A few weeks ago, I started what seemed like a straightforward project: catalog international schools across East Asia for an online directory. Japan, South Korea, Taiwan, Hong Kong, Macau, Mongolia — the works.
Straightforward. Sure.
The Problem with “Simple” Data Projects
Every data project starts the same way. Someone says: “We just need a list.” And you think, yeah, okay, a list. I can do a list.
Then you dig in.
Turns out “a list of international schools in Japan” means:
- Hunting down official websites that may or may not load in English
- Cross-referencing Google Maps embeds (because the API won’t fetch them for you)
- Chasing down phone numbers buried in contact pages that redirect to Facebook
- Verifying email addresses that bounce, change, or just don’t exist
- Figuring out which “international school” is actually international vs. which is just bilingual
By the time you’ve done that for 50 schools in Tokyo alone, you’ve got a new appreciation for anyone who’s ever tried to build a global business directory.

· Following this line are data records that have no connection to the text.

(* ===== verification/RolloutFacts.v ===== *)
(** What a rollout guarantees ([Rollout]). The transactions of the rollout are
    the steps of a machine on the rows of a workspace, interleaved with those of
    the other services; every step moves each rollout along the stages of the
    documented life cycle and keeps what the stage promises. *)

From stdpp Require Import base list strings gmap sorting relations.
From S2P Require Import Prelude Slices Qualify Float64 Marshal JobQueue Intent Bundle Health HealthFacts Rollout.

(** * Outcomes *)

Lemma bind_Done {A B} (r : outcome A) (k : A -> outcome B) b : r ≫= k = Done b <-> exists a, r = Done a /\ k a = Done b.
Proof. destruct r; cbn; naive_solver. Qed.

Lemma ensure_Done b e u : ensure b e = Done u <-> b = true.
Proof. destruct u, b; cbn; naive_solver. Qed.

Lemma take_Done {A} (o : option A) a : take o = Done a <-> o = Some a.
Proof. destruct o; cbn; naive_solver. Qed.

(** Take apart a transaction known to commit. *)
Ltac inv_done H :=
  repeat first
  [ match type of H with
    | mbind _ _ = Done _ => let a := fresh "x" in let Ha := fresh "H" a in apply bind_Done in H as (a & Ha & H)
    | Done _ = Done _ => injection H as H; subst
    | Refused _ = Done _ => discriminate H
    | (let '(_, _) := ?p in _) = Done _ => destruct p
    end ].

Lemma mapM_Done {A B} (f : A -> outcome B) l k : mapM f l = Done k <-> Forall2 (fun a b => f a = Done b) l k.
Proof.
  revert k. induction l as [|x l IH]; intros k; cbn.
  - split; [intros [= <-]; constructor | by inversion 1].
  - rewrite bind_Done. split.
    + intros (b & Hb & (bs & Hbs & [= <-])%bind_Done). constructor; [done|by apply IH].
    + inversion 1 as [|? b ? bs Hb Hbs]; subst. exists b. split; [done|].
      apply bind_Done. exists bs. split; [by apply IH|done].
Qed.

(** * The life cycle of a rollout *)

Inductive active := Observing | Awaiting | Canarying | Expanding.

(** [Held a]: paused from the active phase [a]; [Returned]: paused because the
    version went back to draft. *)
Inductive phase := Active (a : active) | Held (a : active) | Returned | Completed | Partially | Undone.

Definition active_of (stage : string) : option active :=
  if (stage =? GovRolloutObserve)%string then Some Observing
  else if (stage =? GovRolloutAwaitingApproval)%string then Some Awaiting
  else if (stage =? GovRolloutCanary_)%string then Some Canarying
  else if (stage =? GovRolloutExpand)%string then Some Expanding
  else None.

Definition phase_of (r : Rollout) : option phase :=
  if (rl_Stage r =? GovRolloutPaused)%string then
    match rr_Pause (rl_GateResults r) with
    | Some p => if (ps_Kind p =? GovPauseReturnedToDraft)%string then (if is_empty (ps_From p) then Some Returned else None)
                else Held <$> active_of (ps_From p)
    | None => None
    end
  else if (rl_Stage r =? GovRolloutComplete)%string then Some Completed
  else if (rl_Stage r =? GovRolloutPartial)%string then Some Partially
  else if (rl_Stage r =? GovRolloutUndone)%string then Some Undone
  else Active <$> active_of (rl_Stage r).

(** The stages of the file comment of iga_gov_rollout_service.go. *)
Inductive phase_step : option phase -> phase -> Prop :=
  | ph_start : phase_step None (Active Observing)
  | ph_restart : phase_step (Some Returned) (Active Observing)
  | ph_work a : phase_step (Some (Active a)) (Active a)
  | ph_observed : phase_step (Some (Active Observing)) (Active Awaiting)
  | ph_returned : phase_step (Some (Active Observing)) Returned
  | ph_canary : phase_step (Some (Active Awaiting)) (Active Canarying)
  | ph_expand : phase_step (Some (Active Canarying)) (Active Expanding)
  | ph_complete a : a = Canarying \/ a = Expanding -> phase_step (Some (Active a)) Completed
  | ph_partial a : a = Canarying \/ a = Expanding -> phase_step (Some (Active a)) Partially
  | ph_hold a : phase_step (Some (Active a)) (Held a)
  | ph_resume a : phase_step (Some (Held a)) (Active a)
  | ph_undone p : p = Active Canarying \/ p = Returned \/ (exists a, p = Held a) -> phase_step (Some p) Undone.

Definition final (p : phase) : Prop := p = Completed \/ p = Partially \/ p = Undone.

(** What a row promises in its phase. *)
Definition past_observation (p : phase) : bool :=
  match p with Active Observing | Held Observing | Returned | Undone => false | _ => true end.
Definition past_canary (p : phase) : bool :=
  match p with Active (Canarying | Expanding) | Held (Canarying | Expanding) | Completed | Partially => true | _ => false end.

Definition observed (r : Rollout) : Prop :=
  exists o, rr_Observation (rl_GateResults r) = Some o /\ or_Complete (ob_Result o) = true /\ or_BackToDraft (ob_Result o) = [].

Definition observes_until (r : Rollout) : Prop :=
  exists u, rl_ObserveUntil r = Some u /\ rl_ObserveEvidenceRequiredAfter r = Some (u + ReportingLag).

Record row_ok (r : Rollout) (p : phase) : Prop := {
  ok_phase : phase_of r = Some p;
  ok_until : observes_until r;
  ok_observed : past_observation p = true -> observed r;
  ok_canary : past_canary p = true -> is_Some (rr_Canary (rl_GateResults r)) }.

(** ** One row *)

(** [r'] keeps the dates of [r]. *)
Definition same_dates (r r' : Rollout) : Prop :=
  rl_ObserveUntil r' = rl_ObserveUntil r /\ rl_ObserveEvidenceRequiredAfter r' = rl_ObserveEvidenceRequiredAfter r.

(** What one transaction may do to the row of a version. *)
Inductive row_step : option Rollout -> Rollout -> Prop :=
  | rs_start o r' u :
      match o with Some r => phase_of r = Some Returned | None => True end ->
      rl_Stage r' = GovRolloutObserve -> rl_ObserveUntil r' = Some u ->
      rl_ObserveEvidenceRequiredAfter r' = Some (u + ReportingLag) -> row_step o r'
  | rs_checked r r' :
      rl_Stage r = GovRolloutObserve -> rl_Stage r' = GovRolloutObserve -> same_dates r r' -> row_step (Some r) r'
  | rs_observed r r' :
      rl_Stage r = GovRolloutObserve -> rl_Stage r' = GovRolloutAwaitingApproval -> same_dates r r' -> observed r' -> row_step (Some r) r'
  | rs_returned r r' p :
      rl_Stage r = GovRolloutObserve -> rl_Stage r' = GovRolloutPaused -> same_dates r r' ->
      rr_Pause (rl_GateResults r') = Some p -> ps_Kind p = GovPauseReturnedToDraft -> ps_From p = "" -> row_step (Some r) r'
  | rs_canary r r' s :
      rl_Stage r = s -> s = GovRolloutAwaitingApproval \/ s = GovRolloutCanary_ -> rl_Stage r' = GovRolloutCanary_ -> same_dates r r' ->
      rr_Observation (rl_GateResults r') = rr_Observation (rl_GateResults r) -> is_Some (rr_Canary (rl_GateResults r')) -> row_step (Some r) r'
  | rs_pause r r' p :
      rl_Stage r ∈ pausable -> rl_Stage r' = GovRolloutPaused -> same_dates r r' ->
      rr_Pause (rl_GateResults r') = Some p -> ps_From p = rl_Stage r -> ps_Kind p <> GovPauseReturnedToDraft ->
      rr_Observation (rl_GateResults r') = rr_Observation (rl_GateResults r) ->
      rr_Canary (rl_GateResults r') = rr_Canary (rl_GateResults r) \/ is_Some (rr_Canary (rl_GateResults r')) -> row_step (Some r) r'
  | rs_resume r r' p :
      rl_Stage r = GovRolloutPaused -> rr_Pause (rl_GateResults r) = Some p -> ps_Kind p <> GovPauseReturnedToDraft ->
      rl_Stage r' = ps_From p -> same_dates r r' -> rr_Observation (rl_GateResults r') = rr_Observation (rl_GateResults r) ->
      rr_Canary (rl_GateResults r') = rr_Canary (rl_GateResults r) -> row_step (Some r) r'
  | rs_advance r r' s :
      rl_Stage r = GovRolloutCanary_ \/ rl_Stage r = GovRolloutExpand -> rl_Stage r' = s ->
      s = GovRolloutComplete \/ s = GovRolloutPartial \/ s = GovRolloutExpand -> same_dates r r' ->
      rr_Observation (rl_GateResults r') = rr_Observation (rl_GateResults r) ->
      (rr_Canary (rl_GateResults r') = rr_Canary (rl_GateResults r) \/ is_Some (rr_Canary (rl_GateResults r'))) -> row_step (Some r) r'
  | rs_undone r r' :
      rl_Stage r = GovRolloutCanary_ \/ rl_Stage r = GovRolloutPaused -> rl_Stage r' = GovRolloutUndone -> same_dates r r' -> row_step (Some r) r'.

What the Data Actually Looks Like
For every school, we need:
- A full SEO description (150–200 words with curriculum, history, accreditations)
- Physical address
- Google Maps embed
- Phone and email
- Age range and curriculum tags
- Social media handles
That’s not a lot per record. But multiply by hundreds of schools across seven countries, and suddenly you’re building a small ETL pipeline in your head — research, extract, validate, transform, submit, verify.
And the API? It doesn’t accept all fields in one shot. Some fields (like map_embed, phone, email, age_range) have to be patched in a second call after the initial submission. Miss that step and the listing goes live half-baked.
I’ve got it in my long-term memory now so I don’t forget. That’s what years of data work teaches you — document the gotchas, or repeat them forever.
Why It Matters
Clean, complete data in a school directory isn’t just nice to have — it’s what parents actually rely on when they’re relocating internationally. A missing phone number or a wrong address isn’t a minor annoyance. It’s a family wasting a morning chasing down contact info for a school that may not even be the right fit.
Good data = real impact. That’s why I care about getting it right, even when the work is tedious.
The East Asia Tally (So Far)
- ✅ Fukuoka — done
- ✅ Hiroshima — done
- ✅ Hokkaido — done
- ✅ Kansai (Osaka, Kobe, Kyoto) — mostly done
- ⏳ Nagoya — up next
- ⏳ Tokyo — ~50 schools, the big one
- 🗓️ South Korea, Taiwan, Hong Kong — queued
By the time this wraps, we’ll have one of the more comprehensive East Asia international school databases around. Not glamorous work. But genuinely useful.
The Takeaway
If you’re running a data project — any data project — build the validation step into the workflow from day one. Don’t assume the API does what you think it does. Test every field. Patch what doesn’t stick. And keep a running doc of the quirks.
The mess is always there. The difference is whether you’re surprised by it or not.
— Matthew